Anton Schneider was born in Tokmok, Kirghiz SSR in the Soviet Union. In 1973, shortly after making his first Holy Communion by the hand of Bl. Oleksa Zaryckyj, priest and martyr, he left with his family for Germany. When he joined the Canons Regular of the Holy Cross of Coimbra, a Catholic religious order, he was given the religious name Athanasius. He was ordained a priest on 25 March 1990. Starting in 1999, he taught Patristics at Mary, Mother of the Church Seminary in Karaganda. On 2 June 2006 he was consecrated Bishop at the Altar of the Chair of Saint Peter in the Vatican by Angelo Cardinal Sodano. In 2011 he was transferred to the position of auxiliary bishop in the Archdiocese of Astana.[1] Bishop Athanasius Schneider is the General Secretary of the Bishops’ Conference of Kazakhstan.[2]
Dominus est[edit]
Bishop Schneider is well known for his defense of the traditional form of receiving Holy Communion (kneeling, on the tongue) in Catholic liturgy.[3] This is the theme of his book Dominus est,[4] published in Italian, and since translated into English, German, Estonian, Lithuanian, Polish, Hungarian and Chinese. The book itself contains a foreword written by Malcolm Cardinal Ranjith, then the Secretary of the Congregation for Divine Worship and the Discipline of the Sacraments, the current Archbishop of Colombo and Metropolitan head of the church in Sri Lanka.
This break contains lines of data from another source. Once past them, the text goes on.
Lemma generate_namespace_Ret c w ns w' :
  generate_namespace random_name c w = (Ret ns, w') →
  ∃ x f suffix v, clis w !! c = Some x ∧ frameworks w !! kubeFramework x = Some f ∧
    fst (random_name (server w)) = Ret suffix ∧ ns = "e2e-test-" +:+ BaseName f +:+ "-" +:+ suffix ∧
    w' = set_server v w.
Proof.
  unfold generate_namespace, gobind, get_cli, get_framework, on_server.
  destruct (clis w !! c) as [x|]; [|done]. destruct (frameworks w !! kubeFramework x) as [f|] eqn:Ef; [|done].
  destruct (random_name (server w)) as [[suffix|e|p] v] eqn:Er; [|done..]. intros [= <- <-].
  exists x, f, suffix, v. by split_and!.
Qed.

Lemma SetNamespace_Ret c ns (w : world) d w' x f :
  clis w !! c = Some x → frameworks w !! kubeFramework x = Some f → SetNamespace c ns w = (Ret d, w') →
  w' = set_frameworks (<[kubeFramework x := mkFramework (BaseName f) (Some ns) (SkipNamespaceCreation f)
         (namespacesToDelete f)]> (frameworks w)) w.
Proof.
  intros Hx Hf. unfold SetNamespace, gobind, get_cli, get_framework, modw, ret. rewrite Hx, Hf. by intros [= _ <-].
Qed.

Lemma add_namespace_to_delete_Ret c ns (w : world) w' x f :
  clis w !! c = Some x → frameworks w !! kubeFramework x = Some f →
  add_namespace_to_delete c ns w = (Ret tt, w') →
  w' = set_frameworks (<[kubeFramework x := mkFramework (BaseName f) (FNamespace f) (SkipNamespaceCreation f)
         (namespacesToDelete f ++ [ns])]> (frameworks w)) w.
Proof.
  intros Hx Hf. unfold add_namespace_to_delete, gobind, get_cli, get_framework, modw, ret.
  rewrite Hx, Hf. by intros [= <-].
Qed.

(** The user a client was changed to. *)
Lemma ChangeUser_user c name w d w' x f :
  ChangeUser c name w = (Ret d, w') → clis w !! c = Some x → frameworks w !! kubeFramework x = Some f →
  ∃ x' k, clis w' !! c = Some x' ∧ username x' = name ∧ kubeFramework x' = kubeFramework x ∧
    frameworks w' = frameworks w ∧ files w' !! configPath x' = Some k ∧
    ∃ admin uuid user, getClientConfig client_config (adminConfigPath x) (files w) = inl admin ∧
      user_found admin name user ∧ (∃ v, fst (random_uuid v) = Ret uuid) ∧
      (∃ v t, fst (create_token api admin
         (mkToken ("sha256~" +:+ RawURLEncode (Sum256 (RawURLEncode uuid)))
            ("e2e-client-" +:+ default "" (FNamespace f)) name (UID user) ["user:full"]
            "https://localhost:8443/oauth/token/implicit") v) = Ret t) ∧
      Server k = Host admin ∧ Token k = "sha256~" +:+ RawURLEncode uuid ∧
      KNamespace k = default "" (FNamespace f) ∧
      (ClientCertificate k = "" ∧ ClientCertificateData k = "" ∧ ClientKey k = "" ∧ ClientKeyData k = "")%string.
Proof.
  intros H Hx Hf.
  destruct (ChangeUser_Ret _ _ _ _ _ H) as
    (x0 & k & x' & _ & Hx0 & Hx' & Hp & Hu & _ & Hk & Hfs & Hfr & cfg & wa & ns & v & v' & Hg & Hkube & Hns).
  rewrite Hx in Hx0. injection Hx0 as <-. exists x', k. split_and!; try done.
  { by rewrite Hfs, Hp, lookup_insert_eq. }
  pose proof (GetClientConfigForUser_framed c name w) as Hw. rewrite Hg in Hw. cbn [snd] in Hw.
  destruct (Namespace_framed _ _ _ _ _ _ _ Hw Hx Hf Hns) as [_ ->].
  destruct (GetClientConfigForUser_Ret _ _ _ _ _ _ _ Hx Hf Hg) as (admin & uuid & user & E1 & E2 & E3 & E4 & ->).
  exists admin, uuid, user. by destruct (createConfig_Ret _ _ _ _ _ Hkube) as (-> & -> & -> & -> & -> & -> & ->).
Qed.


(** A project whose creation succeeds and that cannot be read back is not
    among the namespaces to delete: [CreateProject] ends the test before it
    records it. *)
Theorem CreateProject_unregistered c w ns wa cfg wb v admin e v' :
  generate_namespace random_name c w = (Ret ns, wa) →
  UserConfig client_config c wa = (Ret cfg, wb) →
  create_project api cfg ns (server wb) = (Ret tt, v) →
  AdminConfig client_config c (set_server v wb) = (Ret admin, set_server v wb) →
  get_namespace api admin ns v = (Fail e, v') →
  ∃ w', CreateProject c w = (Panic (err_msg e), w') ∧ frameworks w' = frameworks w ∧ server w' = v'.
Proof.
  intros H1 H2 H3 H4 H5. exists (set_server v' (set_server v wb)).
  destruct (generate_namespace_Ret _ _ _ _ H1) as (x & f & suffix & v0 & Hx & _ & _ & _ & ->).
  destruct (UserConfig_framed c (set_server v0 w) x _ _ _ (framed_refl _) Hx H2) as [-> _].
  split; [|done]. unfold CliUser.CreateProject. rewrite (gobind_Ret _ _ _ _ _ H1), (gobind_Ret _ _ _ _ _ H2).
  unfold gobind at 1, on_server at 1, try at 1. rewrite H3. unfold gobind at 1. cbn [expect ret].
  rewrite (gobind_Ret _ _ _ _ _ H4). unfold gobind at 1, on_server at 1, try at 1.
  change (server (set_server v _)) with v. by rewrite H5.
Qed.
End Cleanup.

(** ** A server that keeps the names of its objects *)

Definition names := list resourceRef.

Definition exists_in (v : names) (r : resourceRef) : Prop := r ∈ v.

Definition ref_eqb (a b : resourceRef) : bool :=
  String.eqb (Resource a) (Resource b) && String.eqb (RNamespace a) (RNamespace b)
  && String.eqb (RName a) (RName b).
Bishop Schneider encourages Catholics who truly believe they are receiving Christ in the Blessed Sacrament should kneel and receive Communion on their tongues: “The awareness of the greatness of the eucharistic mystery is demonstrated in a special way by the manner in which the body of the Lord is distributed and received”.[5]
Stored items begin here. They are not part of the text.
(* src: test/extended/util/db/mysql.go 11-103 MySQL *)
Definition NewMysql (podName masterPodName : string) : Database world :=
  let master := default_master podName masterPodName in
  let with_conf {A} (oc : nat) (k : string → PodConfig → go world A) : go world A :=
    (container <-! firstContainerName oc podName ;;
     masterConf <-! getPodConfig oc master ;;
     k container masterConf)%go in
  mkDatabase podName
    (λ oc,
       conf <-! getPodConfig oc podName ;;
       masterConf <-! getPodConfig oc master ;;
       ping "mysqld is alive"
         (in_container oc podName (Container conf)
            ("mysqladmin -h localhost -u" +:+ env_get masterConf "MYSQL_USER" +:+ " -p" +:+
             env_get masterConf "MYSQL_PASSWORD" +:+ " ping")))%go
    (λ oc query, with_conf oc (λ container masterConf,
       in_container oc podName container
         ("mysql -h 127.0.0.1 -u" +:+ env_get masterConf "MYSQL_USER" +:+ " -p" +:+
          env_get masterConf "MYSQL_PASSWORD" +:+ " -e " +:+ in_dquotes query +:+ " " +:+
          env_get masterConf "MYSQL_DATABASE")))
    (λ oc query, with_conf oc (λ container masterConf,
       in_container oc podName container
         ("mysql -h 127.0.0.1 -uroot -e " +:+ in_dquotes query +:+ " " +:+
          env_get masterConf "MYSQL_DATABASE")))
    (λ oc hostAddress, with_conf oc (λ container masterConf,
       execute_in oc podName container
         ("mysql -h " +:+ hostAddress +:+ " -u" +:+ env_get masterConf "MYSQL_USER" +:+ " -p" +:+
          env_get masterConf "MYSQL_PASSWORD" +:+ " -e " +:+ in_dquotes "SELECT 1;" +:+ " " +:+
          env_get masterConf "MYSQL_DATABASE"))).

(** *** PostgreSQL *)

(* src: test/extended/util/db/postgresql.go 11-99 PostgreSQL *)
Definition NewPostgreSQL (podName masterPodName : string) : Database world :=
  let master := default_master podName masterPodName in
  let with_conf {A} (oc : nat) (k : string → PodConfig → go world A) : go world A :=
    (container <-! firstContainerName oc podName ;;
     masterConf <-! getPodConfig oc master ;;
     k container masterConf)%go in
  mkDatabase podName
    (λ oc,
       conf <-! getPodConfig oc podName ;;
       ping ("-[ RECORD 1 ]" +:+ nl +:+ "?column? | 1")
         (in_container oc podName (Container conf)
            ("psql postgresql://postgres@127.0.0.1 -x -c " +:+ in_dquotes "SELECT 1;")))%go
    (λ oc query, with_conf oc (λ container masterConf,
       in_container oc podName container
         ("psql postgres://" +:+ env_get masterConf "POSTGRESQL_USER" +:+ ":" +:+
          env_get masterConf "POSTGRESQL_PASSWORD" +:+ "@127.0.0.1/" +:+
          env_get masterConf "POSTGRESQL_DATABASE" +:+ " -x -c " +:+ in_dquotes query)))
    (λ oc query, with_conf oc (λ container masterConf,
       in_container oc podName container
         ("psql postgres://postgres:" +:+ env_get masterConf "POSTGRESQL_ADMIN_PASSWORD" +:+
          "@127.0.0.1/" +:+ env_get masterConf "POSTGRESQL_DATABASE" +:+ " -x -c " +:+ in_dquotes query)))
    (λ oc hostAddress, with_conf oc (λ container masterConf,
       execute_in oc podName container
         ("psql postgres://" +:+ env_get masterConf "POSTGRESQL_USER" +:+ ":" +:+
          env_get masterConf "POSTGRESQL_PASSWORD" +:+ "@" +:+ hostAddress +:+ "/" +:+
          env_get masterConf "POSTGRESQL_DATABASE" +:+ " -x -c " +:+ in_dquotes "SELECT 1;"))).

(** *** MongoDB *)

Definition mongo : string :=
  Replace "mongo --quiet '$MONGODB_DATABASE' --username '$MONGODB_USER' --password '$MONGODB_PASSWORD'" "'" dquote.
Definition in_quotes (s : string) : string := "'" +:+ s +:+ "'".

(* src: test/extended/util/db/mongodb.go 10-54 MongoDB *)
Definition NewMongoDB (podName : string) : Database world :=
  mkDatabase podName
    (λ oc, isReady oc podName ("mongo --quiet --eval " +:+ in_quotes (Replace "{~ping~, 1}" "~" dquote)) "1")
    (λ oc query,
       out <-! executeShellCommand oc podName (mongo +:+ " --eval " +:+ in_quotes query) ;;
       ret (out, None))%go
    (λ _ _, fail (Errorf "not implemented"))
    (λ _ _, fail (Errorf "not implemented")).

(* src: test/extended/util/db/mongodb.go 56-66 MongoDB.QueryPrimary *)
Definition QueryPrimary (podName : string) (oc : nat) (query : string) : go world string :=
  executeShellCommand oc podName
    (mongo +:+ " --host " +:+ in_dquotes "$MONGODB_REPLICA_NAME/localhost" +:+ " --eval " +:+ in_quotes query).

(** ** Properties *)

(** Computations that return or panic, but never return an error. *)
Definition never_fails {S A} (m : go S A) : Prop := ∀ w e w', m w ≠ (Fail e, w').

Lemma never_ret {S A} (a : A) : never_fails (S := S) (ret a).
Proof. done. Qed.
Lemma never_panic {S A} m : never_fails (S := S) (A := A) (gopanic m).
Proof. done. Qed.
Lemma never_modw {S} (f : S → S) : never_fails (modw f).
Proof. done. Qed.
Lemma never_getw {S} : never_fails (S := S) getw.
Proof. done. Qed.
Lemma never_bind {S A B} (m : go S A) (k : A → go S B) :
  never_fails m → (∀ a, never_fails (k a)) → never_fails (gobind m k).
Proof.
  intros Hm Hk w e w'. unfold gobind. destruct (m w) as [[a|e'|p] w1] eqn:E; [apply Hk| |done].
  by apply Hm in E.
Qed.
Lemma never_server {A} (m : go W A) : never_fails m → never_fails (S := world) (on_server m).
Proof.
  intros Hm w e w'. unfold on_server. destruct (m (server w)) as [r v] eqn:E. intros [= -> _].
  by apply Hm in E.
Qed.
Lemma never_get_cli c : never_fails (S := world) (get_cli c).
Proof. intros w e w'. unfold get_cli. by destruct (clis w !! c). Qed.
Lemma never_get_framework c : never_fails (S := world) (get_framework c).
Proof. intros w e w'. unfold get_framework. by destruct (frameworks w !! c). Qed.
Lemma never_append s l : never_fails (S := world) (args_append spare s l).
Proof. intros w e w'. unfold args_append. by destruct (append _ _ _ _ _). Qed.
Lemma never_literal l : never_fails (S := world) (args_literal l).
Proof. intros w e w'. unfold args_literal. by destruct (literal _ _). Qed.
Lemma never_read s : never_fails (S := world) (args_read s).
Proof. done. Qed.
Lemma never_new_buffer : never_fails (S := world) new_buffer.
Proof. done. Qed.
Lemma never_new_cli x : never_fails (S := world) (new_cli x).
Proof. done. Qed.

Hint Resolve never_ret never_panic never_modw never_getw never_server never_get_cli never_get_framework
  never_append never_literal never_read never_new_buffer never_new_cli : never.

Ltac never :=
  repeat match goal with
  | |- never_fails (gobind _ _) => apply never_bind; [|intros ?]
  | |- never_fails (if ?b then _ else _) => destruct b
  | |- never_fails (match ?b with _ => _ end) => destruct b
  | |- never_fails _ => solve [eauto with never]
  end.

(** A process ends with a status; the API answers. *)
Hypothesis process_ends : ∀ p l i, never_fails (process p l i).
Hypothesis api_answers : ∀ conf ns p, never_fails (get_containers conf ns p).
Hint Resolve process_ends api_answers : never.

Lemma never_Namespace oc : never_fails (S := world) (Namespace oc).
Proof. unfold Namespace. never. Qed.
Hint Resolve never_Namespace : never.

Lemma never_oc_run oc commands args : never_fails (S := world) (oc_run oc commands args).
Proof.
  unfold Cli.oc_run, Run, Args, Args_slice, Output, debug, printCmd, final_args, put_cli, run_process, FatalErr.
  never.
Qed.
Hint Resolve never_oc_run : never.

Lemma never_containers oc p : never_fails (S := world) (containers_of oc p).
Proof. unfold containers_of, get_client, UserConfig, AdminConfig, fatal_on, FatalErr. never. Qed.
Hint Resolve never_containers : never.

Lemma never_getPodConfig oc p : never_fails (S := world) (getPodConfig oc p).
Proof. unfold getPodConfig, first_container. never. Qed.
Hint Resolve never_getPodConfig : never.

(** The ping of MySQL and of PostgreSQL can be repeated. *)
#[local] Instance MySQL_Waitable p m : Waitable (NewMysql p m).
Proof.
  cut (∀ oc, never_fails (IsReady (NewMysql p m) oc)); [auto|].
  intros oc. cbn. unfold ping, in_container. never.
Qed.
#[local] Instance PostgreSQL_Waitable p m : Waitable (NewPostgreSQL p m).
Proof.
  cut (∀ oc, never_fails (IsReady (NewPostgreSQL p m) oc)); [auto|].
  intros oc. cbn. unfold ping, in_container. never.
Qed.

(** A wait for MySQL or PostgreSQL repeats the ping until the server answers or
    the time is over. *)
Theorem sql_WaitUntilUp (postgres : bool) p m oc timeout w r w' :
  let d := if postgres then NewPostgreSQL p m else NewMysql p m in
  WaitUntilUp oc d timeout w = (r, w') →
  match r with
  | Ret _ => ∃ w0, IsReady d oc w0 = (Ret true, w')
  | Fail e => e = Errorf ("timed out waiting for pod " +:+ p +:+ " get up")
  | Panic _ => True
  end.
Proof.
  intros d H.
  destruct postgres; [apply (WaitUntilUp_waits oc (NewPostgreSQL p m)) in H|
                      apply (WaitUntilUp_waits oc (NewMysql p m)) in H]; apply H || apply _.
Qed.

(** The line of the ping of MongoDB in a pod. *)
Definition mongo_ping (x : CLI) (f : framework) (p : string) : list string :=
  oc_line x f ["exec"%string]
    [p; "--"; "bash"; "-c"; "mongo --quiet --eval " +:+ in_quotes (Replace "{~ping~, 1}" "~" dquote)]%string.

(** What is left of the output of a command. *)
Definition shell_output (r : exec_result) : string :=
  match x_status r with ExOk => TrimSpace (x_both r) | _ => "" end.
English liturgical scholar and commentator Alcuin Reid wrote a noteworthy review of Dominus est in The Catholic Herald: “Bishop Athanasius Schneider, a patristic scholar, appointed a bishop by Pope Benedict in 2006, has raised his voice in prophetic call for the western Church to recall the importance, if not the necessity, of returning to the previous discipline of the reception of Holy Communion kneeling and on the tongue.”[6]
Bishop Schneider is not SSPX. He is a fully valid and licit auxiliary bishop in Kazakhstan. He conducted a pontifical mass at our fully legitimate, in communion with the Pope and local successor of the apostle, Summorum Pontificum, Tridentine Latin mass community. He is a decent man and prelate.
Again, Bishop Athanasius Schneider must go beyond this idea. The VII documents weren't just "unclear". I do have hope that the Holy Spirit (with the intercession of his namesake) will lead him and give him the courage to go in that direction.
Let's face it. He's the only one in the post VII hierarchy who seems to even notice any problems.
Saint Athanasius, pray for us.
One can only wonder what Francis has in store for *this* bishop.
Good grief, at a time when Christians in the Middle East are fleeing for their lives, we still have debates over the mass/divine liturgy?
Anyone who thinks this thread is merely about liturgy totally misses the boat.
The better answer would be to make the NO a lot more reverent and with that, with the newer priests that are graduating from the seminaries and are getting ordained would be the better way to go.
In other words, clean up the liturgical abuses and problem solved.
It is more than “liturgical abuses”.
And are you now debating about the liturgy?
In short, you agree with all the Bishop says, but not his right to say it?
In short, once again an elk has put a hoof in it’s mouth.
Good questions!
Thanks. Excellent and uplifting post.